== TASK BRIEF ==
In the entries that follow, identify the line containing "name = Some c" and return it together with all later lines, exactly as they appear.

(Collected data)
(** The objects of a store with no open writes: the latest version of each is on the disk, below the
    first free block; [k] more commits fit into the sequence numbers. *)
Record volume (k : N) s (objects : gmap ObjectId.t (list N)) : Prop := {
  vo_wf : device_wf (BlockStorage.device s);
  vo_geo : geometry (BlockStorage.superblock s);
  vo_seq : Superblock.commit_sequence (BlockStorage.superblock s) + k ≤ u64_max;
  vo_pending : BlockStorage.pending s = ∅;
  vo_none o : objects !! o = None → BlockStorage.latest_versions s !! o = None;
  vo_data : ∃ f,
    BlockStorage.free_blocks s = range f (Superblock.total_blocks (BlockStorage.superblock s)) ∧
    Superblock.data_start (BlockStorage.superblock s) ≤ f ∧
    f ≤ Superblock.total_blocks (BlockStorage.superblock s) ∧
    ∀ o data, objects !! o = Some data → ∃ v a,
      BlockStorage.latest_versions s !! o = Some v ∧ BlockStorage.allocations s !! (o, v) = Some a ∧
      stored (contents (BlockStorage.device s)) (Superblock.data_start (BlockStorage.superblock s)) f
        (PendingWrite.mk o v data) a
}.
Lemma volume_weaken k k' s objects : volume k s objects → k' ≤ k → volume k' s objects.
Proof. intros [] Hk. split; try done. lia. Qed.

(** The device and the free list moved on, the indexes did not. *)
Lemma volume_frame k k' s objects f f' s' :
  volume k s objects →
  BlockStorage.free_blocks s = range f (Superblock.total_blocks (BlockStorage.superblock s)) →
  Superblock.data_start (BlockStorage.superblock s) ≤ f → f ≤ f' →
  f' ≤ Superblock.total_blocks (BlockStorage.superblock s) →
  BlockStorage.free_blocks s' = range f' (Superblock.total_blocks (BlockStorage.superblock s)) →
  device_wf (BlockStorage.device s') →
  (∃ q, BlockStorage.superblock s' = with_sequence q (BlockStorage.superblock s) ∧ q + k' ≤ u64_max) →
  BlockStorage.pending s' = ∅ → BlockStorage.latest_versions s' = BlockStorage.latest_versions s →
  BlockStorage.allocations s' = BlockStorage.allocations s →
  (∀ w a, stored (contents (BlockStorage.device s)) (Superblock.data_start (BlockStorage.superblock s)) f w a →
     stored (contents (BlockStorage.device s')) (Superblock.data_start (BlockStorage.superblock s)) f' w a) →
  volume k' s' objects.
Proof.
  intros [V1 V2 V3 V4 V5 (f0 & F1 & F2 & F3 & F4)] Hfree Hds Hff Hft Hfree' Hwf (q & Hsb & Hq) Hp Hl Ha Hst.
  rewrite Hfree in F1. apply range_inj_r in F1 as <-; [|lia|done].
  split; rewrite ?Hsb, ?Hl, ?Ha; try done.
  - destruct V2. by split.
  - exists f'. simpl. split_and!; [done|lia|done|]. intros o data Ho. destruct (F4 o data Ho) as (v & a & E1 & E2 & E3).
    exists v, a. split_and!; [done|done|]. by apply Hst.
Qed.

(** A commit of one write. *)
Lemma commit_one_volume k s objects id o v data :
  volume (k + 1) s objects → data ≠ [] →
  ∃ r s', BlockStorage.commit_pending id [PendingWrite.mk o v data] s = Return (r, s') ∧
    ((is_ok r = true ∧ volume k s' (<[o := data]> objects)) ∨ (is_ok r = false ∧ volume k s' objects)).
Proof.
  intros Hv Hdata. pose proof Hv as [V1 V2 V3 V4 V5 (f & F1 & F2 & F3 & F4)].
  set (w := PendingWrite.mk o v data). unfold BlockStorage.commit_pending. cbn [BlockStorage.store_writes].
  destruct (store_write_returns w _ f s V1 F1 F3 Hdata) as (r1 & s1 & E1).
  pose proof (store_write_spec w _ f s r1 s1 V1 F1 F3 E1) as (f1 & [X1 X2 X3 [X4 X5]] & S1).
  assert (∀ w a, stored (contents (BlockStorage.device s)) (Superblock.data_start (BlockStorage.superblock s)) f w a →
    stored (contents (BlockStorage.device s1)) (Superblock.data_start (BlockStorage.superblock s)) f1 w a) as Hst.
  { intros w' a' Hs. eapply stored_weaken; [by eapply stored_frame; [exact Hs|exact X3|left]|lia|done]. }
  assert (volume (k + 1) s1 objects) as Hv1.
  { eapply (volume_frame _ _ s _ f f1); try done; try (rewrite X1; done).
    exists (Superblock.commit_sequence (BlockStorage.superblock s)). split; [|done]. rewrite X1. by destruct s, superblock. }
  rewrite E1. destruct r1 as [a|e]; cbn [try_bind].
  2: { eexists _, _. split; [done|]. right. split; [done|]. eapply volume_weaken; [done|lia]. }
  assert (BlockStorage.superblock s1 = BlockStorage.superblock s) as Hsb by (rewrite X1; done).
  assert (BlockStorage.free_blocks s1 = range f1 (Superblock.total_blocks (BlockStorage.superblock s))) as Hfree1 by (rewrite X1; done).
  destruct (write_commit_record_frame id [a] s1) as (r2 & s2 & E2 & Y1 & Y2 & Y3); [done|by rewrite Hsb|rewrite Hsb; lia|].
  rewrite E2. rewrite Hsb in *.
  assert (∀ w a, stored (contents (BlockStorage.device s1)) (Superblock.data_start (BlockStorage.superblock s)) f1 w a →
    stored (contents (BlockStorage.device s2)) (Superblock.data_start (BlockStorage.superblock s)) f1 w a) as Hst2.
  { intros w' a' Hs. eapply stored_frame; [exact Hs|exact Y3|right]. apply V2. }
  assert (volume k s2 objects) as Hv2.
  { eapply (volume_frame _ _ s1 _ f1 f1); rewrite ?Hsb; try done; try (rewrite Y1; done).
    - lia.
    - eexists. split; [rewrite Y1; done|lia].
    - rewrite Y1. apply Hv1. }
  destruct r2 as [u|e]; cbn [try_bind]; eexists _, _; (split; [done|]); [left|by right].
  split; [done|]. cbn [foldl]. assert (stored (contents (BlockStorage.device s2)) (Superblock.data_start (BlockStorage.superblock s)) f1 w a) as Hw.
  { apply Hst2. eapply stored_weaken; [by apply S1|done|done]. }
  pose proof (stored_object _ _ _ _ _ Hw) as Ho. pose proof (stored_version _ _ _ _ _ Hw) as Hver. simpl in Ho, Hver.
  destruct Hv2 as [U1 U2 U3 U4 U5 (f2 & G1 & G2 & G3 & G4)].
  assert (BlockStorage.superblock s2 = with_sequence (Superblock.commit_sequence (BlockStorage.superblock s) + 1) (BlockStorage.superblock s)) as Hsb2
    by (rewrite Y1; done).
  assert (f2 = f1) as ->.
  { apply range_inj_r with (t := Superblock.total_blocks (BlockStorage.superblock s)); [by rewrite Hsb2 in G3|done|].
    rewrite <-Hfree1. rewrite Hsb2 in G1. simpl in G1. rewrite <-G1. by rewrite Y1. }
  split; try done; simpl.
  - intros o' Hn. rewrite Ho. apply lookup_insert_None in Hn as [Hn Hne]. rewrite lookup_insert_ne by done. by apply U5.
  - exists f1. split_and!; [done..|]. intros o' data' Hl. rewrite Ho, Hver. apply lookup_insert_Some in Hl as [[<- <-]|[Hne Hl]].
    + exists v, a. rewrite !lookup_insert_eq. split_and!; [done..|]. by rewrite Hsb2.
    + destruct (G4 o' data' Hl) as (v' & a' & L1 & L2 & L3). exists v', a'. rewrite !lookup_insert_ne by congruence. done.
Qed.
Lemma put_volume k s objects drawn o data :
  volume (k + 1) s objects → data ≠ [] →
  ∃ r s', PersistentFilesystem.put drawn o data s = Return (r, s') ∧
    ((is_ok r = true ∧ volume k s' (<[o := data]> objects)) ∨ (is_ok r = false ∧ volume k s' objects)).
Proof.
  intros Hv Hdata. unfold PersistentFilesystem.put, BlockStorage.begin_transaction, BlockStorage.write, BlockStorage.commit.
  destruct drawn as [dt dv]. cbn [fst snd]. change (Transaction.is_active (Transaction.new dt)) with true. cbn [negb].
  change (Transaction.id (Transaction.new dt)) with dt. change (Transaction.is_active (Transaction.new dt)) with true. cbn [negb].
  simpl (BlockStorage.pending _). rewrite (vo_pending _ _ _ Hv). unfold JournaledStorage.push_entry at 1.
  rewrite lookup_insert_eq, lookup_total_empty. simpl ([] ++ _).
  set (s0 := s <| BlockStorage.pending ::= _ |> <| BlockStorage.pending ::= _ |>).
  assert (volume (k + 1) s0 objects) as Hv0.
  { destruct Hv as [V1 V2 V3 V4 V5 V6]. split; try done. simpl. rewrite V4. unfold JournaledStorage.push_entry. rewrite delete_insert_eq. apply delete_empty. }
  change (inhabitant ++ [PendingWrite.mk o dv data]) with [PendingWrite.mk o dv data].
  destruct (commit_one_volume k s0 objects dt o dv data Hv0 Hdata) as (r & s' & -> & Hc).
  destruct r as [[]|e]; cbn; eexists _, _; (split; [done|]); destruct Hc as [[? ?]|[? ?]]; done || (left; done) || (right; done).
Qed.
Lemma get_volume k s objects t o :
  volume k s objects → ∃ r s', PersistentFilesystem.get t o s = Return (r, s') ∧ volume k s' objects ∧
    match objects !! o with Some data => r = Ok data | None => is_ok r = false end.
Proof.
  intros Hv. pose proof Hv as [V1 V2 V3 V4 V5 (f & F1 & F2 & F3 & F4)].
  unfold PersistentFilesystem.get, BlockStorage.begin_transaction, BlockStorage.read.
  change (Transaction.is_active (Transaction.new t)) with true. change (Transaction.id (Transaction.new t)) with t.
  rewrite V4, lookup_empty. cbn [negb mbind option_bind].
  destruct (objects !! o) as [data|] eqn:Eo.
  - destruct (F4 o data Eo) as (v & a & -> & Ha & Hst). cbn [ok_or].
    destruct (read_stored _ _ o v _ a s V1 V4 Ha Hst) as (s' & E); [etrans; [exact F3|apply V2]|].
    pose proof E as (Es & W & C)%read_object_data_frame; [|done].
    rewrite E. cbn. eexists _, _. split; [done|]. split; [|done].
    eapply (volume_frame _ _ s _ f f); try done; try (rewrite Es; done).
    + exists (Superblock.commit_sequence (BlockStorage.superblock s)). split; [|done]. rewrite Es. by destruct s, superblock.
    + rewrite C. done.
  - rewrite V5 by done. cbn. eexists _, _. split; [done|]. by split.
Qed.
End store.

(** ** The root directory *)

(** Distinct draws give distinct identifiers. *)
Class IdentifiersSpec `{Identifiers} := { uuids_inj :: Inj eq eq uuids }.

Section files.
Context {D : Type} `{DeviceSpec D} `{StorageJsonSpec} `{!DirectoryJsonSpec} `{UuidFormat} `{IdentifiersSpec}.
Import BareMetalFilesystem.
Implicit Types (s : BlockStorage.t D) (p : PersistentFilesystem.t D) (m : gmap string (list N)).

(** The entries of a directory lead to the contents [m]. *)
Definition describes (objects : gmap ObjectId.t (list N)) (root : ObjectId.t) (dir : PersistentDirectory.t) m : Prop :=
  ∀ name, match PersistentDirectory.entries dir !! name with
          | Some e => DirectoryEntry.object_id e ≠ root ∧
                      ∃ c, objects !! DirectoryEntry.object_id e = Some c ∧ m !! name = Some c
          | None => m !! name = None
          end.
(** All objects have identifiers among the first [drawn]. *)
Record tree_at (k : N) (drawn : nat) (root : ObjectId.t) s objects (dir : PersistentDirectory.t) m : Prop := {
  ta_volume : volume k s objects;
  ta_root : ∃ b, objects !! root = Some b ∧ directory_from_slice b = Some dir;
  ta_dir : describes objects root dir m;
  ta_ids o : is_Some (objects !! o) → ∃ j, (j < drawn)%nat ∧ o = object j
}.
Definition tree (k : N) (drawn : nat) (root : ObjectId.t) s m : Prop := ∃ objects dir, tree_at k drawn root s objects dir m.
Lemma tree_weaken k k' n n' root s m : tree k n root s m → k' ≤ k → (n ≤ n')%nat → tree k' n' root s m.
Proof.
  intros (objects & dir & [T1 T2 T3 T4]) Hk Hn. exists objects, dir. split; try done; [by eapply volume_weaken|].
  intros o (j & Hj & ->)%T4. exists j. split; [lia|done].
Qed.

== EXERCISE SOLUTION ==
                      ∃ c, objects !! DirectoryEntry.object_id e = Some c ∧ m !! name = Some c
          | None => m !! name = None
          end.
(** All objects have identifiers among the first [drawn]. *)
Record tree_at (k : N) (drawn : nat) (root : ObjectId.t) s objects (dir : PersistentDirectory.t) m : Prop := {
  ta_volume : volume k s objects;
  ta_root : ∃ b, objects !! root = Some b ∧ directory_from_slice b = Some dir;
  ta_dir : describes objects root dir m;
  ta_ids o : is_Some (objects !! o) → ∃ j, (j < drawn)%nat ∧ o = object j
}.
Definition tree (k : N) (drawn : nat) (root : ObjectId.t) s m : Prop := ∃ objects dir, tree_at k drawn root s objects dir m.
Lemma tree_weaken k k' n n' root s m : tree k n root s m → k' ≤ k → (n ≤ n')%nat → tree k' n' root s m.
Proof.
  intros (objects & dir & [T1 T2 T3 T4]) Hk Hn. exists objects, dir. split; try done; [by eapply volume_weaken|].
  intros o (j & Hj & ->)%T4. exists j. split; [lia|done].
Qed.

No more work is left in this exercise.